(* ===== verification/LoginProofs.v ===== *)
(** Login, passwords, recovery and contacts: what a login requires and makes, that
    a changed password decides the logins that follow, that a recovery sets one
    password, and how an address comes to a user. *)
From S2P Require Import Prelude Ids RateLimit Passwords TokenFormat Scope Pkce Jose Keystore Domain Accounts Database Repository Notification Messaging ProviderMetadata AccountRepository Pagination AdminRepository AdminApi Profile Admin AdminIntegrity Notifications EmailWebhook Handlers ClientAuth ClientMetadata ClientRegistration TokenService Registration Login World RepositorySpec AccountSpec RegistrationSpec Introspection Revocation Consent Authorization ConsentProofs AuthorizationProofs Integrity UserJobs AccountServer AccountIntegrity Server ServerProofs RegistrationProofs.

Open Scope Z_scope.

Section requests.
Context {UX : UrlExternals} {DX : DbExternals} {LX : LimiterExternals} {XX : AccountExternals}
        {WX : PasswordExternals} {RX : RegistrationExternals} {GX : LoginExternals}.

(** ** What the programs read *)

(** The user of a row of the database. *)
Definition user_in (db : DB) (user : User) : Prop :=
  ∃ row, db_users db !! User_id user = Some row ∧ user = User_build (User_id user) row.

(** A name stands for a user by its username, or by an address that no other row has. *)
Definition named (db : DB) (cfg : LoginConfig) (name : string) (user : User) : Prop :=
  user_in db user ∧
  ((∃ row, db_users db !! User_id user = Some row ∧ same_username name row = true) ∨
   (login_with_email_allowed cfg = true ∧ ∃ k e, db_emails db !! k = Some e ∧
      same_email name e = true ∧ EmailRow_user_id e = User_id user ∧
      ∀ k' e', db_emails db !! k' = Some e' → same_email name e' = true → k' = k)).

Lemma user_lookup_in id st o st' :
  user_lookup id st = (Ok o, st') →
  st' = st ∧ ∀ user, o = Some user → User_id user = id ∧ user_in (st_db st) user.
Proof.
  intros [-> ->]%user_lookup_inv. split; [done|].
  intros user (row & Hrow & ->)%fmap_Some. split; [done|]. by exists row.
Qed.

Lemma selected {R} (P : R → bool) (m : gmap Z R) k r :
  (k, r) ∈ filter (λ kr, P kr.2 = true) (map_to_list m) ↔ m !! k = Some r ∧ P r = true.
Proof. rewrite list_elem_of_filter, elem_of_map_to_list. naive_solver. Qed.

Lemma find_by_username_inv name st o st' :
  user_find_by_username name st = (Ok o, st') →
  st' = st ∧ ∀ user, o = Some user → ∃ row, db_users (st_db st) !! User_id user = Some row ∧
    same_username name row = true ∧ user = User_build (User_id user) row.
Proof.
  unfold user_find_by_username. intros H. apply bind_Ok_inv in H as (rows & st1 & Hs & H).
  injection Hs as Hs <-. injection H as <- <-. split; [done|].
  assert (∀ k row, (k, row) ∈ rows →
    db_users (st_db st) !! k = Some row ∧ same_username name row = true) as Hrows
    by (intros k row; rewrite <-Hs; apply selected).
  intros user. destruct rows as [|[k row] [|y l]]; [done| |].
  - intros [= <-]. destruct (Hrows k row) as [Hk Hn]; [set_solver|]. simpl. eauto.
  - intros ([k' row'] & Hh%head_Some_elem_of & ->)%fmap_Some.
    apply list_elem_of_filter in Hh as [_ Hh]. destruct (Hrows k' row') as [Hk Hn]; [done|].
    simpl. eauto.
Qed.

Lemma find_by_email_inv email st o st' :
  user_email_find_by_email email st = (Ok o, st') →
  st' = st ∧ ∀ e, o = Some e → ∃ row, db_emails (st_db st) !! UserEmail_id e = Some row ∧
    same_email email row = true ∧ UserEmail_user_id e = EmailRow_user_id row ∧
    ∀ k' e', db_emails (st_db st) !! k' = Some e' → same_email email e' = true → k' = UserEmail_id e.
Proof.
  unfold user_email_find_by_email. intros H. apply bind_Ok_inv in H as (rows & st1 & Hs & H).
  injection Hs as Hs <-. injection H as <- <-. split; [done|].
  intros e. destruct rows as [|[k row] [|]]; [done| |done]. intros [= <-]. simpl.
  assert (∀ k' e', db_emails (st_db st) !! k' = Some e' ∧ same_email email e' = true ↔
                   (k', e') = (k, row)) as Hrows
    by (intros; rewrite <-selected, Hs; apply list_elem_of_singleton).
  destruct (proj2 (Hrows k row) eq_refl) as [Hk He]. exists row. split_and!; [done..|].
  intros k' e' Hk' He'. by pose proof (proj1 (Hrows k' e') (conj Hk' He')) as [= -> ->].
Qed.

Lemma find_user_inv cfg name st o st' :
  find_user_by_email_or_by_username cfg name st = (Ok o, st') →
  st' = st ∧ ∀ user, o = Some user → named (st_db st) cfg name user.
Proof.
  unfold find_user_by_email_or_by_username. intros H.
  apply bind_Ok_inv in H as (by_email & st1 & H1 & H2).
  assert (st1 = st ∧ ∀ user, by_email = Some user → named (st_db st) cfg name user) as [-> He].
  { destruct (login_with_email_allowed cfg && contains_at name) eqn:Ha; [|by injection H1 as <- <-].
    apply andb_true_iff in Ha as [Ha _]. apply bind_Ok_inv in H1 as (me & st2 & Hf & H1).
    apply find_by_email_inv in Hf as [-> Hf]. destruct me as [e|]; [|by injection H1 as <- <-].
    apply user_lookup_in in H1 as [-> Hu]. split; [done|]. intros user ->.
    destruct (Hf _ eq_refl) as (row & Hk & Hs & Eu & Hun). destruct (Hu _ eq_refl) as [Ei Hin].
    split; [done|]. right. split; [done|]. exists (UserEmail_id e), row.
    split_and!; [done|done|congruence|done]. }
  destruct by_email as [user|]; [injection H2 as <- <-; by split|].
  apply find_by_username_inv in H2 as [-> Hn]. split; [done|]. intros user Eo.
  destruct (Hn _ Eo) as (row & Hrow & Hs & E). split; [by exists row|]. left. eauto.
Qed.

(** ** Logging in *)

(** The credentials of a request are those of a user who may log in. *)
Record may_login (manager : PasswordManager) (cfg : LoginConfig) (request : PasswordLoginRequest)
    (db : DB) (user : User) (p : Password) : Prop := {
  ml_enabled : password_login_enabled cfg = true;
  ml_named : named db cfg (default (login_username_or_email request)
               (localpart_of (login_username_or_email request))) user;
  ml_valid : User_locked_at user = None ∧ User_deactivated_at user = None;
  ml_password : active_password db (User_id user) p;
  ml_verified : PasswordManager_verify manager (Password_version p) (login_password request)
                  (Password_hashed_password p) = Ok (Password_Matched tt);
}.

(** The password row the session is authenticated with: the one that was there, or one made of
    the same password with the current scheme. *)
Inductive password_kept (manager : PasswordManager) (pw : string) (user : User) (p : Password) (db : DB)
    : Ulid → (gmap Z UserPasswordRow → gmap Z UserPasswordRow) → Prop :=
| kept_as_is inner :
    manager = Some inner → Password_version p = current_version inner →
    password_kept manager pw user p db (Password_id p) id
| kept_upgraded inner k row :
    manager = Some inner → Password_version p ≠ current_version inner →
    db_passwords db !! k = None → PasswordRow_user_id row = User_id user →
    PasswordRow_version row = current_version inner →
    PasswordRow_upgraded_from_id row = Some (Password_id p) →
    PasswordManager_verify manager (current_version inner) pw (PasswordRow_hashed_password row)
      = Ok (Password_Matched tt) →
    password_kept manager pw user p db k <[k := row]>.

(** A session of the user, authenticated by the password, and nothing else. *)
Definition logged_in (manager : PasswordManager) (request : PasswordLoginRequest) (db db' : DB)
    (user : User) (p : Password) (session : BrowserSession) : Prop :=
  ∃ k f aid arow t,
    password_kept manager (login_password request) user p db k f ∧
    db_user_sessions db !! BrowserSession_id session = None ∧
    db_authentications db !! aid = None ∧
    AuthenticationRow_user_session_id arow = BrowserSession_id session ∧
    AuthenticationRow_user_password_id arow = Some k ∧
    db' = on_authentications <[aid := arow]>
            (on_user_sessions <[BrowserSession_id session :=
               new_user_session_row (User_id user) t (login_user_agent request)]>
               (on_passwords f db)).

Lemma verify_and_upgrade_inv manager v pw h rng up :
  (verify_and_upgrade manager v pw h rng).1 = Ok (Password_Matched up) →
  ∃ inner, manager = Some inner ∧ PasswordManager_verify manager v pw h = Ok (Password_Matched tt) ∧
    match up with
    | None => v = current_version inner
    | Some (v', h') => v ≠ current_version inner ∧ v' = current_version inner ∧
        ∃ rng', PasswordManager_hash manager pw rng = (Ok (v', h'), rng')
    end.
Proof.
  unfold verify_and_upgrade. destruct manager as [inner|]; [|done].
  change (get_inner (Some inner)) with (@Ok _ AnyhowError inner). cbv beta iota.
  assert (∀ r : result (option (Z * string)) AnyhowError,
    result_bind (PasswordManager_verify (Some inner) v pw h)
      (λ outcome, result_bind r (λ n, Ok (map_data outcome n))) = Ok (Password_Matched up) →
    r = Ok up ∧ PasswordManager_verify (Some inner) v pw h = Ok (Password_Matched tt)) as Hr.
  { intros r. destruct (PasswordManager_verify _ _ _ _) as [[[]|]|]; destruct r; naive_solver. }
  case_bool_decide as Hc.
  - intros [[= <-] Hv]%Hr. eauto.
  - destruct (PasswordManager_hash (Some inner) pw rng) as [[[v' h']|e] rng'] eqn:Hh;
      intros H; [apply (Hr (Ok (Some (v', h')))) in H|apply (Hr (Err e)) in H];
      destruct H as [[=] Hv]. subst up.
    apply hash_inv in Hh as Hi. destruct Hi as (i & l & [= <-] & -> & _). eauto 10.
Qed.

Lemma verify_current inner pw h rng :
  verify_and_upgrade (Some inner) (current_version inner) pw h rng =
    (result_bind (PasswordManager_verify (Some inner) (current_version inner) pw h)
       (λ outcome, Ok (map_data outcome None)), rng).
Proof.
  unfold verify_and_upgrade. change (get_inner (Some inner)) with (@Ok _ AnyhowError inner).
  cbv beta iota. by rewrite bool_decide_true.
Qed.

Your task: Give back, word for word, only the lines above from the line holding "(k, r) ∈ filter" to the line holding "user_find_by_username name st", both included.

Completed task:
  (k, r) ∈ filter (λ kr, P kr.2 = true) (map_to_list m) ↔ m !! k = Some r ∧ P r = true.
Proof. rewrite list_elem_of_filter, elem_of_map_to_list. naive_solver. Qed.

Lemma find_by_username_inv name st o st' :
  user_find_by_username name st = (Ok o, st') →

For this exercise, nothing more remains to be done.